Print exactly the lines below between the line holding "destruct (markDirty_quiet fuel" and the line holding "destruct (kept_lookup _ _ _ _ _ (proj1 Q4)", inclusive, and nothing more.

──────

(** ** Expanding the ancestors *)

Lemma expand_with_children (fuel : nat) (a : ref) (anc : list ref)
    (t : Tree) (ad : TreeNode) :
  renderFrame renderPass ->
  ancestors (nodes t) a anc -> (length anc < fuel)%nat ->
  nodes t !! a = Some ad -> hasChildren ad = true ->
  exists t1 p ad1,
    expand fuel a t = Some (t1, p) /\
    kept (openOrRendered a) (nodes t) (nodes t1) /\
    nodes t1 !! a = Some ad1 /\
    truthy (collapsed ad1) = false /\ truthy (hidden ad1) = false.
Proof.
  intros HR H Hf Hn Hkids.
  assert (Hct : forall x, children x = children ad -> childrenIsTrue x = false).
  { intros x Hx. unfold childrenIsTrue. rewrite Hx.
    unfold hasChildren in Hkids. by destruct (children ad) as [|[]|]. }
  unfold expand, newPromise.
  cbn [nodes set_promises config]. rewrite Hn. cbn [mbind option_bind].
  rewrite Hkids. cbn [orb andb].
  destruct (truthy (collapsed ad) || truthy (hidden ad)) eqn:Hcol.
  - set (t0 := set_promises _ t).
    destruct (state_quiet fuel a anc "collapsed" false t0 H Hf)
      as (t1 & nd1 & -> & Q1 & _ & Hn1 & Hc1).
    cbn [mbind option_bind].
    pose proof (kept_ancestors _ _ _ _ _ (proj1 Q1) H) as H1.
    destruct (state_quiet fuel a anc "hidden" false t1 H1 Hf)
      as (t2 & nd2 & -> & Q2 & _ & Hn2 & Hh2).
    cbn [mbind option_bind nodes emit].
    pose proof (kept_ancestors _ _ _ _ _ (proj1 Q2) H1) as H2.
    rewrite Hn2. cbn [mbind option_bind config emit].
    destruct (kept_lookup _ _ _ _ _ (proj1 Q1) Hn) as (nd1' & Hn1' & K1).
    rewrite Hn1 in Hn1'. injection Hn1' as <-.
    destruct (kept_lookup _ _ _ _ _ (proj1 Q2) Hn1) as (nd2' & Hn2' & K2).
    rewrite Hn2 in Hn2'. injection Hn2' as <-.
    rewrite (Hct nd2), andb_false_r
      by (destruct K1 as (_&_&E1&_), K2 as (_&_&E2&_); by rewrite E2, E1).
    set (t3 := emit (EvNode "node.expanded" a) t2).
    destruct (markDirty_quiet fuel a anc t3 H2 Hf) as (t4 & -> & Q4 & _ & _).
    cbn [mbind option_bind].
    pose proof (applyChanges_quiet t4 HR) as Q5.
    destruct (kept_lookup _ _ _ _ _ (proj1 Q4) Hn2) as (nd4 & Hn4 & K4).
    destruct (kept_lookup _ _ _ _ _ (proj1 Q5) Hn4) as (nd5 & Hn5 & K5).
    destruct (settle_nodes (length (promises t)) (ResolvedNode a)
                (applyChanges t4)) as (Sn & _).
    eexists _, _, nd5. split; [done|]. rewrite Sn. split; [|split; [done|]].
    + eapply kept_trans; [|eapply kept_trans; [|eapply kept_trans]].
      * eapply kept_mono; [|exact (proj1 Q1)].
        intros m k [-> ->]. left. split; [done|by left].
      * eapply kept_mono; [|exact (proj1 Q2)].
        intros m k [-> ->]. left. split; [done|by right].
      * eapply kept_mono; [|exact (proj1 Q4)]. by intros m k [].
      * eapply kept_mono; [|exact (proj1 Q5)]. intros m k ->. by right.
    + destruct K2 as (_&_&_&_&K2), K4 as (_&_&_&_&K4), K5 as (_&_&_&_&K5).
      unfold collapsed, hidden.
      rewrite !K5 by (cbv beta; congruence). rewrite !K4 by (by intros []).
      rewrite Hh2. rewrite K2 by (intros [_ ?]; done). by rewrite Hc1.
  - destruct (settle_nodes (length (promises t)) (ResolvedNode a)
                (set_promises (promises t ++ [Pending]) t)) as (Sn & _).
    eexists _, _, ad. split; [done|]. rewrite Sn. split; [apply kept_refl|].
    split; [done|]. by apply orb_false_elim in Hcol.
Qed.

Lemma visible_when_open (fuel : nat) (n : ref) (anc : list ref) (t : Tree) :
  ancestors (nodes t) n anc -> (length anc < fuel)%nat ->
  (forall m md, m ∈ n :: anc -> nodes t !! m = Some md ->
     truthy (hidden md) = false /\ truthy (removed md) = false) ->
  (forall a ad, a ∈ anc -> nodes t !! a = Some ad ->
     truthy (collapsed ad) = false) ->
  visible fuel n t = Some true.
Proof.
  intros Ha. revert fuel.
  induction Ha as [n nd Hn Hp|n nd p l Hn Hp Hl IH]; intros fuel Hf Hshown Hopen;
    (destruct fuel as [|fuel]; [cbn in Hf; lia|]); rewrite visible_S, Hn;
    cbn [mbind option_bind];
    destruct (Hshown n nd (list_elem_of_here _ _) Hn) as [-> ->];
    cbn [orb]; rewrite Hp; [done|].
  destruct (ancestors_lookup _ _ _ Hl) as [pd Hpd]. rewrite Hpd.
  cbn [mbind option_bind].
  rewrite (Hopen p pd (list_elem_of_here _ _) Hpd).
  apply IH; [cbn in Hf; lia| |].
  - intros m md Hm. apply Hshown. by apply list_elem_of_further.
  - intros a ad Ha. apply Hopen. by apply list_elem_of_further.
Qed.

Lemma expandUp_opens (HR : renderFrame renderPass) :
  forall (anc : list ref) (fuel : nat) (a : ref) (t : Tree),
    ancestors (nodes t) a anc -> (length anc < fuel)%nat ->
    (forall m, m ∈ a :: anc ->
       exists md, nodes t !! m = Some md /\ hasChildren md = true) ->
    exists t',
      expandUp fuel a t = Some t' /\
      kept (openChainOrRendered (a :: anc)) (nodes t) (nodes t') /\
      forall m, m ∈ a :: anc ->
        exists md', nodes t' !! m = Some md' /\
                    truthy (collapsed md') = false /\
                    truthy (hidden md') = false.
Proof.
  induction anc as [|p anc IH]; intros fuel a t Ha Hf Hkids;
    (destruct fuel as [|fuel]; [cbn in Hf; lia|]);
    destruct (Hkids a (list_elem_of_here _ _)) as (ad & Had & Hka);
    destruct (expand_with_children (S fuel) a _ t ad HR Ha Hf Had Hka)
      as (t1 & pr & ad1 & E & K & Had1 & Hc1 & Hh1);
    cbn [expandUp]; rewrite E; cbn [mbind option_bind]; rewrite Had1;
    cbn [mbind option_bind];
    destruct (kept_lookup _ _ _ _ _ K Had) as (ad1' & Had1' & Kad);
    rewrite Had1 in Had1'; injection Had1' as <-;
    pose proof (proj1 (proj2 (proj2 (proj2 Kad)))) as Hpar;
    inversion Ha as [? ? Hn' Hp'|? ? p' l' Hn' Hp' Hl']; subst;
    rewrite Had in Hn'; injection Hn' as <-; unfold hasParent;
    change (itree_parent (itree ad1)) with (getParent ad1);
    rewrite Hpar, Hp'; cbn [mbind option_bind].
  - exists t1. split; [done|]. split.
    + eapply kept_mono; [|exact K]. intros m k [[-> Hk] | ->]; [left|by right].
      split; [apply list_elem_of_here|done].
    + intros m Hm. apply list_elem_of_singleton in Hm as ->. by exists ad1.
  - destruct (IH fuel p t1) as (t' & E' & K' & Hopen).
    + by eapply kept_ancestors.
    + cbn [length] in Hf. lia.
    + intros m Hm. destruct (Hkids m) as (md & Hmd & Hkm);
        [by apply list_elem_of_further|].
      destruct (kept_lookup _ _ _ _ _ K Hmd) as (md1 & Hmd1 & Km).
      exists md1. split; [done|]. by rewrite (nodeKept_hasChildren _ _ _ Km).
    + exists t'. split; [done|]. split.
      * eapply kept_trans.
        -- eapply kept_mono; [|exact K].
           intros m k [[-> Hk] | ->]; [left|by right].
           split; [apply list_elem_of_here|done].
        -- eapply kept_mono; [|exact K'].
           intros m k [[Hm Hk] | ->]; [left|by right].
           split; [by apply list_elem_of_further|done].
      * intros m Hm. apply elem_of_cons in Hm as [->|Hm]; [|by apply Hopen].
        destruct (kept_lookup _ _ _ _ _ K' Had1) as (ad' & Had' & (_&_&_&_&Kf)).
        exists ad'. split; [done|]. unfold collapsed, hidden in *.
        assert (Hna : a ∉ p :: anc) by (by eapply ancestors_not_elem).
        rewrite !Kf; [done| |];
          (intros [[Hin _]|Hr]; [by apply Hna|done]).
Qed.

(** [expandParents()] opens every ancestor of the node. Let each
    ancestor of the node have at least one child, as it has when the
    node below it on the parent chain is in its children collection
    ([expand()] does nothing on a node without children, which is what
    the parent of a node taken out by [remove()] may be). Then every
    ancestor is neither collapsed nor hidden afterwards, and no other
    flag than [collapsed] and [hidden] of the ancestors and [rendered] is
    written. A node that is neither hidden nor removed is then visible,
    unless one of its ancestors is removed. *)
Theorem expandParents_reveals (fuel : nat) (n : ref) (anc : list ref)
    (t : Tree) (nd : TreeNode) :
  renderFrame renderPass ->
  ancestors (nodes t) n anc -> (length anc < fuel)%nat ->
  nodes t !! n = Some nd ->
  (forall a ad, a ∈ anc -> nodes t !! a = Some ad -> hasChildren ad = true) ->
  exists t',
    expandParents fuel n t = Some t' /\
    kept (openChainOrRendered anc) (nodes t) (nodes t') /\
    (forall a, a ∈ anc ->
       exists ad', nodes t' !! a = Some ad' /\
                   truthy (collapsed ad') = false /\
                   truthy (hidden ad') = false) /\
    (truthy (hidden nd) = false -> truthy (removed nd) = false ->
     (forall a ad, a ∈ anc -> nodes t !! a = Some ad ->
        truthy (removed ad) = false) ->
     visible fuel n t' = Some true).
Proof.
  intros HR Ha Hf Hn Hkids. unfold expandParents. rewrite Hn.
  cbn [mbind option_bind]. unfold hasParent.
  inversion Ha as [? ? Hn' Hp'|? ? p l Hn' Hp' Hl]; subst;
    rewrite Hn in Hn'; injection Hn' as <-; pose proof Hp' as Hp;
    unfold getParent in Hp'; rewrite Hp'.
  - exists t. split; [done|]. split; [apply kept_refl|]. split.
    + intros a Hin. by apply not_elem_of_nil in Hin.
    + intros Hh Hr _. eapply visible_when_open; [done|done| |].
      * intros m md Hm Hmd. apply list_elem_of_singleton in Hm as ->.
        rewrite Hn in Hmd. by injection Hmd as <-.
      * intros a ad Hin. by apply not_elem_of_nil in Hin.
  - rewrite Hp. cbn [mbind option_bind].
    destruct (expandUp_opens HR l fuel p t Hl) as (t' & E & K & Hopen).
    + cbn [length] in Hf. lia.
    + intros m Hm.
      destruct (ancestors_all_present _ _ _ Ha m (list_elem_of_further _ _ _ Hm))
        as [md Hmd].
      exists md. split; [done|]. by eapply Hkids.
    + exists t'. split; [done|]. split; [done|]. split; [done|].
      intros Hh Hr Hrem.
      destruct (kept_lookup _ _ _ _ _ K Hn) as (nd' & Hn'' & (_&_&_&_&Kn)).
      assert (Hnn : n ∉ p :: l) by (by eapply ancestors_not_elem).
      eapply visible_when_open; [by eapply kept_ancestors|done| |].
      * intros m md' Hm Hmd'. apply elem_of_cons in Hm as [->|Hm].
        -- rewrite Hn'' in Hmd'. injection Hmd' as <-.
           unfold hidden, removed in *.
           rewrite !Kn; [done| |];
             (intros [[Hin _]|Hx]; [by apply Hnn|done]).
        -- destruct (Hopen m Hm) as (md'' & Hmd'' & _ & Hhm).
           rewrite Hmd' in Hmd''. injection Hmd'' as <-. split; [done|].
           destruct (kept_lookup_inv _ _ _ _ _ K Hmd') as (md & Hmd & (_&_&_&_&Km)).
           unfold removed. rewrite Km.
           ++ by eapply Hrem.
           ++ intros [[_ [Hk|Hk]]|Hk]; done.
      * intros a ad' Hin Had'. destruct (Hopen a Hin) as (ad'' & Had'' & Hc & _).
        rewrite Had' in Had''. by injection Had'' as <-.
Qed.

(** ** Checks that compute *)

Lemma idAbsentb_absent (i : string) (h : gmap ref TreeNode) :
  idAbsentb i h = true ->
  forall m md, h !! m = Some md -> id md <> i.
Proof.
  unfold idAbsentb. rewrite forallb_forall. intros Hall m md Hm.
  specialize (Hall (m, md)). rewrite <- list_elem_of_In in Hall.
  apply bool_decide_eq_true in Hall; [done|]. by apply elem_of_map_to_list.
Qed.

Lemma linkedDown_insert_leaf (h : gmap ref TreeNode) (r : ref) (rd : TreeNode) :
  linkedDown h -> h !! r = None -> getChildNodes rd = [] ->
  linkedDown (<[r := rd]> h).
Proof.
  intros L Hr Hk p pd c Hp Hc. destruct (decide (p = r)) as [->|Hne].
  - rewrite lookup_insert_eq in Hp. injection Hp as <-. rewrite Hk in Hc.
    by apply not_elem_of_nil in Hc.
  - rewrite lookup_insert_ne in Hp by done.
    destruct (L p pd c Hp Hc) as (cd & Hcd & Hpc).
    exists cd. split; [|done]. rewrite lookup_insert_ne; [done|]. congruence.
Qed.
End Model.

──────

- [RESULT]:
    destruct (markDirty_quiet fuel a anc t3 H2 Hf) as (t4 & -> & Q4 & _ & _).
    cbn [mbind option_bind].
    pose proof (applyChanges_quiet t4 HR) as Q5.
    destruct (kept_lookup _ _ _ _ _ (proj1 Q4) Hn2) as (nd4 & Hn4 & K4).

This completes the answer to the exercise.